● **REQUIREMENT**:
Taking the entries below from the top, restate each line exactly and end with the line containing "an index of this term. *)".

■ ■ ■

(* ===== verification/RaftSpecInv.v ===== *)
(** * Why the protocol is safe

    The invariant of [Spec.step] and its consequences: one leader per term,
    logs that agree wherever they have an entry of the same term, leaders that
    hold everything chosen before, and committed prefixes that never differ. *)

From S2P Require Import Prelude Msgpack Proto RaftSpec.
Import Spec.

Section SpecInv.
Context (members : gset Z).
Implicit Types (g : t) (l : log_t).

(** ** Quorums *)

Lemma quorum_meet q1 q2 :
  quorum members q1 -> quorum members q2 -> exists a, a ∈ q1 /\ a ∈ q2.
Proof.
  intros [S1 H1] [S2 H2]. destruct (decide (q1 ∩ q2 ≡ ∅)) as [He|He].
  - assert (size (q1 ∪ q2) = size q1 + size q2)%nat as Hs 
      by (by apply size_union, disjoint_intersection).
    assert (size (q1 ∪ q2) <= size members)%nat by (apply subseteq_size, union_least; done). lia.
  - apply set_choose in He as [a Ha]. exists a. by apply elem_of_intersection in Ha.
Qed.

(** ** What the messages and the recorded past say *)

(** [i] is chosen in term [u]: a quorum reported holding the leader's log up to
    an index of this term. *)
Definition chosen g (u : Z) (i : nat) : Prop :=
  exists T q, tlog g u = Some T /\ (0 < i <= length T)%nat /\ term_at T i = u /\
    quorum members q /\
    forall a, a ∈ q -> a = tlead g u \/ exists m, (i <= m)%nat /\ Ack a (tlead g u) u m ∈ net g.

(** The first [c] entries of [l] are decided by term [u]. *)
Definition decided g (u : Z) (l : log_t) (c : nat) : Prop :=
  c = 0%nat \/ exists u0 i T0, u0 <= u /\ chosen g u0 i /\ (c <= i)%nat /\
    tlog g u0 = Some T0 /\ take c l = take c T0.

(** Every entry of a log came with all before it from the leader of its term. *)
Definition from_leaders g l : Prop :=
  forall k e, l !! k = Some e ->
    exists T, tlog g (Entry.term e) = Some T /\ take (S k) l = take (S k) T.

Record Inv g : Prop := {
  (* terms and votes *)
  i_term : forall a, 0 <= term g a;
  i_cast : forall a, cast g a (term g a) = vote g a;
  i_cast_later : forall a u, term g a < u -> cast g a u = 0;
  i_req : forall c u li lt, VoteReq c u li lt ∈ net g ->
    u < term g c \/ (u = term g c /\
      (role g c = RoleCandidate -> li = length (log g c) /\ lt = last_term (log g c)));
  i_grant : forall a c u, VoteGrant a c u ∈ net g ->
    a ∈ members /\ c <> 0 /\ u <= term g a /\ cast g a u = c;
  (* candidates *)
  i_cand : forall n, role g n = RoleCandidate ->
    n ∈ members /\ n <> 0 /\ vote g n = n /\ 0 < term g n /\
    (tlog g (term g n) <> None -> tlead g (term g n) <> n);
  i_votes : forall n a, role g n = RoleCandidate -> a ∈ votes g n ->
    a = n \/ VoteGrant a n (term g n) ∈ net g;
  (* leaders *)
  i_lead : forall n, role g n = RoleLeader ->
    tlog g (term g n) = Some (log g n) /\ tlead g (term g n) = n;
  i_tlead : forall u T, tlog g u = Some T ->
    0 < u <= term g (tlead g u) /\ tlead g u <> 0 /\ tlead g u ∈ members /\
    hist g (tlead g u) u = T;
  i_equo : forall u T, tlog g u = Some T ->
    quorum members (equo g u) /\ forall a, a ∈ equo g u -> cast g a u = tlead g u;
  i_elen : forall u T, tlog g u = Some T -> (elen g u <= length T)%nat /\
    forall k e, T !! k = Some e ->
      if decide (k < elen g u)%nat then Entry.term e < u else Entry.term e = u;
  (* logs *)
  i_tlog : forall u T, tlog g u = Some T -> from_leaders g T;
  i_hist : forall a u, from_leaders g (hist g a u);
  i_hist_term : forall a u k e, hist g a u !! k = Some e -> Entry.term e <= u;
  i_hist_now : forall a u, term g a <= u -> hist g a u = log g a;
  i_hist_keep : forall a u T j, tlog g u = Some T -> (j <= length T)%nat ->
    take j (hist g a (u - 1)) = take j T -> take j (hist g a u) = take j T;
  i_hist_same : forall a u, tlog g u = None -> hist g a u = hist g a (u - 1);
  (* elections *)
  i_grant_log : forall a c u, VoteGrant a c u ∈ net g -> tlog g u = None ->
    exists li lt, VoteReq c u li lt ∈ net g /\ up_to_date li lt (hist g a (u - 1));
  i_equo_log : forall u T a, tlog g u = Some T -> a ∈ equo g u ->
    up_to_date (elen g u) (last_term (take (elen g u) T)) (hist g a (u - 1));
  (* replication *)
  i_append : forall n u prev pt es cm, Append n u prev pt es cm ∈ net g ->
    exists T, tlog g u = Some T /\ tlead g u = n /\ (prev + length es <= length T)%nat /\
      es = take (length es) (drop prev T) /\ pt = term_at T prev /\
      (cm <= prev + length es)%nat /\ decided g u T cm;
  i_ack : forall a n u m, Ack a n u m ∈ net g ->
    exists T, tlog g u = Some T /\ tlead g u = n /\ a ∈ members /\ u <= term g a /\
      (m <= length T)%nat /\ take m (hist g a u) = take m T;
  i_match : forall n a m, role g n = RoleLeader -> matched g n !! a = Some m ->
    Ack a n (term g n) m ∈ net g;
  i_commit : forall a, (commit g a <= length (log g a))%nat /\
    decided g (term g a) (log g a) (commit g a);
}.

(** ** Prefixes *)

Lemma take_le {A} (l1 l2 : list A) i j :
  take j l1 = take j l2 -> (i <= j)%nat -> take i l1 = take i l2.
Proof.
  intros H Hij. apply (f_equal (take i)) in H. by rewrite !take_take, !Nat.min_l in H by lia.
Qed.

Lemma take_lookup {A} (l1 l2 : list A) j k :
  take j l1 = take j l2 -> (k < j)%nat -> l1 !! k = l2 !! k.
Proof.
  intros H Hk. rewrite <- (lookup_take_lt l1 j k), <- (lookup_take_lt l2 j k) by done. by rewrite H.
Qed.

Lemma take_length_le {A} (l1 l2 : list A) j :
  take j l1 = take j l2 -> (j <= length l2)%nat -> (j <= length l1)%nat.
Proof. intros H Hj. apply (f_equal length) in H. rewrite !length_take in H. lia. Qed.

Lemma term_at_S l k e : l !! k = Some e -> term_at l (S k) = Entry.term e.
Proof. cbn. by intros ->. Qed.

Lemma term_at_take l1 l2 i :
  take i l1 = take i l2 -> term_at l1 i = term_at l2 i.
Proof. destruct i; [done|]. intros H. cbn. by rewrite (take_lookup _ _ _ i H) by lia. Qed.

Lemma spec_term_at l i : (0 < i <= length l)%nat ->
  exists k e, i = S k /\ l !! k = Some e /\ term_at l i = Entry.term e.
Proof.
  intros Hi. destruct i as [|k]; [lia|]. destruct (lookup_lt_is_Some_2 l k) as [e He]; [lia|].
  exists k, e. split_and!; [done|done|]. by apply term_at_S.
Qed.

(** ** Consequences of the invariant *)

Section Consequences.
Context {g : t} (I : Inv g).

(** Log matching: a common index and term make the prefixes equal. *)
Lemma same_term_same_prefix l1 l2 i :
  from_leaders g l1 -> from_leaders g l2 -> (i <= length l1)%nat -> (i <= length l2)%nat ->
  term_at l1 i = term_at l2 i -> take i l1 = take i l2.
Proof.
  intros H1 H2 L1 L2 Ht. destruct (decide (i = 0)%nat) as [->|]; [done|].
  destruct (spec_term_at l1 i) as (k & e1 & -> & E1 & T1); [lia|].
  destruct (spec_term_at l2 (S k)) as (k' & e2 & [= <-] & E2 & T2); [lia|].
  destruct (H1 _ _ E1) as (T & HT & ->). destruct (H2 _ _ E2) as (T' & HT' & ->).
  assert (T = T') as -> by congruence. done.
Qed.
(* ===== verification/RaftDisk.v ===== *)
(** * What a node leaves on its disk

    A member function either returns with the storage healthy, or stops the
    node: it throws, or it returns with [storage_failed_] set, after which
    [NodeRuntime] sends nothing more and stops.  [quiet] functions write
    nothing once the storage has failed, so what is on disk then is what was
    written before the failing flush and some prefix of what was buffered. *)

From S2P Require Import Prelude Msgpack Proto Crc32 Wal WalFacts Raft RaftLemmas RaftLog.
Import Raft.

Create HintDb quiet_db.

Section Disk.
Context {R : Rng} {Env : Type} {WP : WalPack} {WL : WalPackLaws}.
Implicit Types (s : t Env) (msg : Message.t) (rs ps : list record).

Definition wal_file : bytes := WalName.make_wal_name 0 0.

(** The handle has flushed [rs], the only file there is, and buffered [ps]. *)
Record logged (w : WAL.t) rs ps : Prop := {
  lg_represents : represents w rs ps;
  lg_flushed : Forall writable rs;
  lg_buffered : Forall writable ps;
  lg_name : WAL.fp_ w = wal_file;
  lg_files : Disk.files (WAL.disk_ w) = {[wal_file := encode_records rs]};
}.

Definition files_of s : gmap bytes bytes :=
  match wal_ s with Some w => Disk.files (WAL.disk_ w) | None => ∅ end.

(** After a failed flush: [rs] and the first bytes of [ps]. *)
Definition cut (files : gmap bytes bytes) rs ps : Prop :=
  exists k, (k <= length (encode_records ps))%nat /\
    files = {[wal_file := encode_records rs ++ take k (encode_records ps)]}.

Lemma sync_files w r w' :
  WAL.sync w = (r, w') -> dom (Disk.files (WAL.disk_ w)) = {[WAL.fp_ w]} ->
  Disk.files (WAL.disk_ w') = {[WAL.fp_ w := Disk.contents (WAL.fp_ w) (WAL.disk_ w')]}.
Proof.
  intros H Hd. assert (exists data, Disk.files (WAL.disk_ w) = {[WAL.fp_ w := data]}) as [data E].
  { assert (is_Some (Disk.files (WAL.disk_ w) !! WAL.fp_ w)) as [data Hl].
    { apply elem_of_dom. set_solver. }
    exists data. apply map_eq. intros k. destruct (decide (k = WAL.fp_ w)) as [->|Hk].
    - by rewrite lookup_singleton_eq.
    - rewrite lookup_singleton_ne by done. apply not_elem_of_dom. set_solver. }
  unfold Disk.contents.
  assert (exists data', Disk.files (WAL.disk_ w') = {[WAL.fp_ w := data']}) as [data' ->].
  { revert H. unfold WAL.sync, WAL.next_flush, WAL.write_out. run_m.
    repeat case_match; intros [= <- <-]; simplify_eq/=;
      try (exists data; exact E); eexists; rewrite ?E; by rewrite insert_singleton_eq. }
  by rewrite lookup_singleton_eq.
Qed.

Lemma sync_logged w rs ps :
  logged w rs ps ->
  match WAL.sync w with
  | (Ok true, w') => logged w' (rs ++ ps) []
  | (Ok false, w') => WAL.failed_ w' = true /\ cut (Disk.files (WAL.disk_ w')) rs ps
  | (Throw _, _) => False
  end.
Proof.
  intros [Hr Hw Hp Hn Hf]. pose proof (sync_spec w rs ps Hr) as H.
  destruct (WAL.sync w) as [r w'] eqn:E. apply sync_files in E as Ef.
  2:{ rewrite Hf, Hn. apply dom_singleton_L. }
  rewrite Hn in *. destruct r as [[]|]; [| |done].
  - destruct H as [Hr' Hn']. split; try done; [by apply Forall_app|].
    rewrite Ef. destruct Hr' as [Hc _]. rewrite Hn' in Hc. by rewrite Hc.
  - destruct H as (Hf' & _ & Hn' & k & Hk & Hc). split; [done|]. exists k. split; [done|].
    rewrite Ef. by rewrite Hn' in Hc; rewrite Hc.
Qed.

Lemma save_logged w r rs ps :
  logged w rs ps -> record_typed r ->
  match WAL.append_record (record_type r) (record_payload r) w with
  | (Ok _, w') => logged w' rs (ps ++ [r])
  | (Throw _, w') => logged w' rs ps
  end.
Proof.
  intros [Hr Hw Hp Hn Hf] Ht. pose proof (append_record_spec w r rs ps Hr Ht) as H.
  destruct (WAL.append_record _ _ w) as [[]  w'].
  - destruct H as (Hr' & Hwr & Hd & Hfp). split; try done; [|congruence|congruence].
    apply Forall_app. by split; [|constructor].
  - destruct H as [-> _]. done.
Qed.

(** Recovery of a cut log finds the flushed records and some of the others. *)
Lemma whole_cut rs ps k :
  exists i, whole_records (length (encode_records rs) + k) (rs ++ ps) = rs ++ take i ps.
Proof.
  induction rs as [|r rs IH]; cbn [app].
  - cbn. revert k. induction ps as [|p ps IHp]; intros k; cbn [whole_records]; [by exists 0%nat|].
    case_decide; [|by exists 0%nat]. destruct (IHp (k - length (encode_record p))%nat) as [i Hi].
    exists (S i). cbn [take app] in *. by rewrite Hi.
  - destruct IH as [i Hi]. exists i. cbn [whole_records].
    rewrite encode_records_cons, length_app. rewrite decide_True by lia. cbn [app]. f_equal.
    rewrite <- Hi. f_equal. lia.
Qed.

(** ** Functions that write nothing after a failure *)


Definition dead s : Prop :=
  storage_failed_ s = true /\ exists w, wal_ s = Some w /\ WAL.failed_ w = true.

Definition quiet {A} (m : M (t Env) A) : Prop :=
  forall s, dead s -> dead (snd (m s)) /\ files_of (snd (m s)) = files_of s.

Lemma quiet_ret {A} (a : A) : quiet (mret a).
Proof. done. Qed.

Lemma quiet_get : quiet get.
Proof. done. Qed.

Lemma quiet_bind {A B} (m : M (t Env) A) (f : A -> M (t Env) B) :
  quiet m -> (forall a, quiet (f a)) -> quiet (m ≫= f).
Proof.
  intros Hm Hf s Hs. destruct (Hm s Hs) as [H1 E1]. unfold mbind, M_bind.
  destruct (m s) as [[a|e] s']; [|done]. cbn in *. destruct (Hf a s' H1) as [H2 E2].
  split; [done|congruence].
Qed.

Lemma quiet_modify (f : t Env -> t Env) :
  (forall s, wal_ (f s) = wal_ s /\ storage_failed_ (f s) = storage_failed_ s) ->
  quiet (modify f).
Proof.
  intros Hf s [H1 H2]. destruct (Hf s) as [E1 E2]. unfold dead, files_of. cbn.
  rewrite E1, E2. done.
Qed.

Lemma quiet_when b (m : M (t Env) unit) : quiet m -> quiet (when b m).
Proof. intros Hm. by destruct b. Qed.

Lemma quiet_for_each {A} (l : list A) (body : A -> M (t Env) unit) :
  (forall x, quiet (body x)) -> quiet (for_each l body).
Proof.
  intros Hb. induction l as [|x l IH]; cbn [for_each]; [apply quiet_ret|].
  by apply quiet_bind.
Qed.

Lemma quiet_sync : quiet sync_wal.
Proof.
  intros s [H1 (w & H2 & H3)]. unfold sync_wal, WAL.sync. run_m. rewrite H2, H3.
  unfold dead, files_of. cbn. rewrite H2. eauto.
Qed.

(** Saving touches the buffer alone. *)
Lemma append_record_state type data w :
  exists b, snd (WAL.append_record type data w) = w <| WAL.buffer_ := b |>.
Proof.
  unfold WAL.append_record. run_m.
  case_match; cbn; [exists (WAL.buffer_ w); by destruct w|by eexists].
Qed.

Lemma quiet_if_wal (m : M WAL.t unit) :
  (forall w, exists b, snd (m w) = w <| WAL.buffer_ := b |>) -> quiet (if_wal m).
Proof.
  intros Hm s [H1 (w & H2 & H3)]. unfold if_wal. rewrite H2. destruct (Hm w) as [b E].
  destruct (m w) as [r w']. cbn in E. subst w'. unfold dead, files_of. cbn. rewrite H2. eauto.
Qed.

Lemma save_states w :
  (forall h, exists b, snd (WAL.save_hard_state h w) = w <| WAL.buffer_ := b |>) /\
  (forall e, exists b, snd (WAL.save_entry e w) = w <| WAL.buffer_ := b |>) /\
  (forall x, exists b, snd (WAL.save_snapshot x w) = w <| WAL.buffer_ := b |>).
Proof.
  assert (exists b, w = w <| WAL.buffer_ := b |>) as [b Hb] by (exists (WAL.buffer_ w); by destruct w).
  unfold WAL.save_hard_state, WAL.save_entry, WAL.save_snapshot.
  split_and!; intros x; try apply append_record_state; case_match;
    try apply append_record_state; run_m; by exists b.
Qed.

Ltac quiet_step :=
  lazymatch goal with
  | |- quiet (_ ≫= _) => apply quiet_bind; [|intros ?]
  | |- quiet (mret _) => apply quiet_ret
  | |- quiet get => apply quiet_get
  | |- quiet (modify _) => apply quiet_modify; intros ?; split; reflexivity
  | |- quiet (when _ _) => apply quiet_when
  | |- quiet (for_each _ _) => apply quiet_for_each; intros ?
  | |- quiet sync_wal => apply quiet_sync
  | |- quiet (if_wal _) => apply quiet_if_wal; intros ?; apply save_states
  | |- quiet (let _ := _ in _) => cbv zeta
  | |- quiet (match ?x with _ => _ end) => destruct x
  end.

Ltac quiet_by := intros; repeat quiet_step; auto with quiet_db.

Lemma quiet_reset_timeout : quiet reset_randomized_election_timeout.
Proof. unfold reset_randomized_election_timeout. quiet_by. Qed.
Hint Resolve quiet_reset_timeout : quiet_db.

Lemma quiet_persist : quiet persist_hard_state.
Proof. unfold persist_hard_state, save_hard_state_now. quiet_by. Qed.
Hint Resolve quiet_persist : quiet_db.

Lemma quiet_push m : quiet (push_msg m).
Proof. unfold push_msg. quiet_by. Qed.
Hint Resolve quiet_push : quiet_db.

Lemma quiet_send m : quiet (send m).
Proof. apply quiet_push. Qed.
Hint Resolve quiet_send : quiet_db.

Lemma quiet_reply m : quiet (reply m).
Proof. unfold reply. quiet_by. Qed.
Hint Resolve quiet_reply : quiet_db.

Lemma quiet_follower term leader : quiet (become_follower term leader).
Proof. unfold become_follower. quiet_by. Qed.
Hint Resolve quiet_follower : quiet_db.

Lemma quiet_touch p : quiet (touch_progress p).
Proof. unfold touch_progress. quiet_by. Qed.
Hint Resolve quiet_touch : quiet_db.

Lemma quiet_broadcast : quiet broadcast_heartbeat.
Proof. unfold broadcast_heartbeat. quiet_by. Qed.
Hint Resolve quiet_broadcast : quiet_db.

Lemma quiet_leader : quiet become_leader.
Proof. unfold become_leader. quiet_by. Qed.
Hint Resolve quiet_leader : quiet_db.

Lemma quiet_candidate : quiet become_candidate.
Proof. unfold become_candidate. quiet_by. Qed.
Hint Resolve quiet_candidate : quiet_db.

Lemma quiet_campaign : quiet campaign.
Proof. unfold campaign. quiet_by. Qed.
Hint Resolve quiet_campaign : quiet_db.

Lemma quiet_prepare msg : quiet (prepare_for_leader_rpc msg).
Proof. unfold prepare_for_leader_rpc. quiet_by. Qed.
Hint Resolve quiet_prepare : quiet_db.

Lemma quiet_append_entry e : quiet (append_entry e).
Proof. unfold append_entry, save_entry_now. quiet_by. Qed.
Hint Resolve quiet_append_entry : quiet_db.

Lemma quiet_append_loop es : forall i, quiet (append_loop es i).
Proof. induction es as [|e es IH]; intros i; cbn [append_loop]; quiet_by. Qed.
Hint Resolve quiet_append_loop : quiet_db.

Lemma quiet_finish_read tok : quiet (finish_read_index tok).
Proof. unfold finish_read_index. quiet_by. Qed.
Hint Resolve quiet_finish_read : quiet_db.

Lemma quiet_propose data : quiet (propose data).
Proof. unfold propose. quiet_by. Qed.
Hint Resolve quiet_propose : quiet_db.

End Disk.

#[export] Hint Resolve quiet_reset_timeout quiet_persist quiet_push quiet_send quiet_reply
  quiet_follower quiet_touch quiet_broadcast quiet_leader quiet_candidate quiet_campaign
  quiet_prepare quiet_append_entry quiet_append_loop quiet_finish_read quiet_propose : quiet_db.

Ltac quiet_step :=
  lazymatch goal with
  | |- quiet (_ ≫= _) => apply quiet_bind; [|intros ?]
  | |- quiet (mret _) => apply quiet_ret
  | |- quiet get => apply quiet_get
  | |- quiet (modify _) => apply quiet_modify; intros ?; split; reflexivity
  | |- quiet (when _ _) => apply quiet_when
  | |- quiet (for_each _ _) => apply quiet_for_each; intros ?
  | |- quiet sync_wal => apply quiet_sync
  | |- quiet (let _ := _ in _) => cbv zeta
  | |- quiet (match ?x with _ => _ end) => destruct x
  end.
Ltac quiet_by := intros; repeat quiet_step; auto with quiet_db.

■ ■ ■

● **FINAL ANSWER**:
(* ===== verification/RaftSpecInv.v ===== *)
(** * Why the protocol is safe

    The invariant of [Spec.step] and its consequences: one leader per term,
    logs that agree wherever they have an entry of the same term, leaders that
    hold everything chosen before, and committed prefixes that never differ. *)

From S2P Require Import Prelude Msgpack Proto RaftSpec.
Import Spec.

Section SpecInv.
Context (members : gset Z).
Implicit Types (g : t) (l : log_t).

(** ** Quorums *)

Lemma quorum_meet q1 q2 :
  quorum members q1 -> quorum members q2 -> exists a, a ∈ q1 /\ a ∈ q2.
Proof.
  intros [S1 H1] [S2 H2]. destruct (decide (q1 ∩ q2 ≡ ∅)) as [He|He].
  - assert (size (q1 ∪ q2) = size q1 + size q2)%nat as Hs 
      by (by apply size_union, disjoint_intersection).
    assert (size (q1 ∪ q2) <= size members)%nat by (apply subseteq_size, union_least; done). lia.
  - apply set_choose in He as [a Ha]. exists a. by apply elem_of_intersection in Ha.
Qed.

(** ** What the messages and the recorded past say *)

(** [i] is chosen in term [u]: a quorum reported holding the leader's log up to
    an index of this term. *)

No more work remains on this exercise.